Elin Dalgren looked as if she very much wanted to say more. Her wrinkled, age-puckered mouth moved spasmodically, attempting to form words. It was painful to watch. She fretted and turned anxious.

Sanna intervened, made a shooing motion to the family before helping the old woman to her feet. The two slowly made their way out of the room. Before they disappeared Elin Dalgren stopped and turned, sending one more look in Brand’s direction.

Her expression disturbed Brand. The old woman is afraid of something, she thought.

4.

Later in the evening, Brand escaped the crush. She wandered the low-ceilinged second floor of the old house. The alcohol-and-Adderall mix foxed her brain. She thought that if someone didn’t put her to bed soon she would drop where she stood. The hangover from the speed darkened her mood. I should not have come, she told herself.

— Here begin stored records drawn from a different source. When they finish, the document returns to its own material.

(** ** The public operations *)

Definition generate `{RandomSource} (self : ExcuseGenerator) (request : ExcuseRequest)
    (now : DateTime) : result (str * ExcuseGenerator) :=
  let self :=
    match seed request with
    | Some s => set_random self (rng_seed s)
    | None => self
    end in
  '(template, self) ← _choose_template self (category request) (tone request);
  context ← _build_context now request;
  text ← match format template context with
         | Raise (KeyError _) => Ok template
         | rendered => rendered
         end;
  _vary self text request.

Definition rephrase `{RandomSource} (self : ExcuseGenerator) (request : ExcuseRequest)
    (base_text : str) (now : DateTime) : result (str * ExcuseGenerator) :=
  let self :=
    match seed request with
    | Some s => set_random self (rng_seed (s + 1))
    | None => self
    end in
  '(template, self) ← _choose_template self (category request) (tone request);
  context ← _build_context now request;
  text ← format template context;
  _vary self text request.

(** ** Persistence *)

(** The part of the file system [persist] touches: a path is a directory or
    a text file.  Paths are relative to the working directory, which exists. *)
Inductive node :=
  | Dir
  | File (content : str).

(** [path.mkdir(exist_ok=True, parents=True)] for a path directly under the
    working directory. *)
Definition mkdir_exist_ok (path : str) (fs : gmap str node) : result (gmap str node) :=
  match fs !! path with
  | None => Ok (<[path := Dir]> fs)
  | Some Dir => Ok fs
  | Some (File _) => Raise FileExistsError
  end.

Definition is_surrogate (c : N) : bool := ((55296 <=? c) && (c <=? 57343))%N.

(** [with path.open("a", encoding="utf-8") as f: f.write(data)]: the file is
    created when absent, and a lone surrogate cannot be encoded.  Newlines
    are written as they are (POSIX). *)
Definition append_text (path data : str) (fs : gmap str node) : result (gmap str node) :=
  match fs !! path with
  | Some Dir => Raise IsADirectoryError
  | Some (File old) =>
      if existsb is_surrogate data then Raise UnicodeEncodeError
      else Ok (<[path := File (old ++ data)]> fs)
  | None =>
      if existsb is_surrogate data then Raise UnicodeEncodeError
      else Ok (<[path := File data]> fs)
  end.

Definition hex_digit (n : N) : N := (if n <? 10 then 48 + n else 87 + n)%N.

(** One character of a JSON string with [ensure_ascii=False]: quotes,
    backslashes and control characters are escaped, the rest is kept. *)
Definition json_escape_char (c : N) : str :=
  if (c =? 34)%N then [92%N; 34%N]
  else if (c =? 92)%N then py "\\"
  else if (c =? 10)%N then py "\n"
  else if (c =? 13)%N then py "\r"
  else if (c =? 9)%N then py "\t"
  else if (c =? 8)%N then py "\b"
  else if (c =? 12)%N then py "\f"
  else if (c <? 32)%N then py "\u00" ++ [hex_digit (c / 16); hex_digit (c mod 16)]
  else [c].

Definition json_string (s : str) : str :=
  [34%N] ++ mjoin (json_escape_char <$> s) ++ [34%N].

(** [json.dumps({"timestamp": ts, "text": text}, ensure_ascii=False)] *)
Definition json_dumps_record (timestamp text : str) : str :=
  py "{" ++ json_string (py "timestamp") ++ py ": " ++ json_string timestamp
  ++ py ", " ++ json_string (py "text") ++ py ": " ++ json_string text ++ py "}".

(** The path [persist] writes on the day of [today]. *)
Definition history_file (dir : str) (today : DateTime) : str :=
  dir ++ py "/" ++ py "history_" ++ strftime today (py "%Y%m%d") ++ py ".jsonl".

(** [persist] reads the clock twice: [today] names the file, [stamp] is
    the record's timestamp. *)
Definition persist (text : str) (today stamp : DateTime) (fs : gmap str node)
    : result (gmap str node) :=
  let persist_dir := py ".history" in
  fs ← mkdir_exist_ok persist_dir fs;
  let file := history_file persist_dir today in
  let record := json_dumps_record (isoformat stamp) text in
  append_text file (record ++ [10%N]) fs.

(** The text of the file at [path], empty when there is none. *)
Definition file_content (fs : gmap str node) (path : str) : str :=
  match fs !! path with
  | Some (File content) => content
  | _ => []
  end.

(** The line one call writes. *)
Definition record_line (call : str * DateTime) : str :=
  json_dumps_record (isoformat call.2) call.1 ++ [10%N].

(** Several calls in a row on one day, each with its text and the time of
    its timestamp. *)
Fixpoint persist_all (calls : list (str * DateTime)) (today : DateTime)
    (fs : gmap str node) : result (gmap str node) :=
  match calls with
  | [] => Ok fs
  | (text, stamp) :: rest =>
      fs ← persist text today stamp fs;
      persist_all rest today fs
  end.

(** ** The caller ([app.py], the "Generate" button) *)

Record Session := {
  current_excuse : option str;
  history : list str
}.

(** [if generate_clicked: ...] in [render_output_area]: generate, record
    the result in the session, and persist it when the request asks to. *)
Definition on_generate `{RandomSource} (generator : ExcuseGenerator)
    (request : ExcuseRequest) (session : Session) (fs : gmap str node)
    (now today stamp : DateTime)
    : result (ExcuseGenerator * Session * gmap str node) :=
  '(result, generator) ← generate generator request now;
  let session := {| current_excuse := Some result;
                    history := history session ++ [result] |} in
  fs ← (if persist_history request then persist result today stamp fs else Ok fs);
  Ok (generator, session, fs).

(** ** A concrete random source

    A small congruential generator, to run the model on concrete requests. *)
Definition lcg : RandomSource :=
  {| rng := nat;
     rng_seed := fun a => Z.abs_nat a;
     rng_randbelow := fun r n => ((r `mod` n)%nat, (r * 5 + 3)%nat);
     rng_randbelow_lt := fun r n Hn =>
       Nat.mod_upper_bound r n (proj2 (Nat.neq_0_lt_0 n) Hn) |}.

Seeking to clear her head, she stepped out onto a small balcony, warding off the cold with a shawl fashioned from a blanket taken from one of the upstairs bedrooms. She wanted to see the stars again.

There was no moon, and no aurora. The Milky Way swept from horizon to horizon in a celestial wake of blue-white starlight. In the yard below, deep snow sparkled like piled diamonds. The red-painted outbuildings showed dark against the white landscape.

The man she had noticed earlier, her fellow outsider, emerged onto the little balcony. “Ah, here you are,” he said.

“Here I am,” she responded. They both took a moment to gaze up at the extravagant night sky.

He broke the silence. “Barns are painted red because of the chemistry of exploded stars.”

She glanced over at him. “Is that right?”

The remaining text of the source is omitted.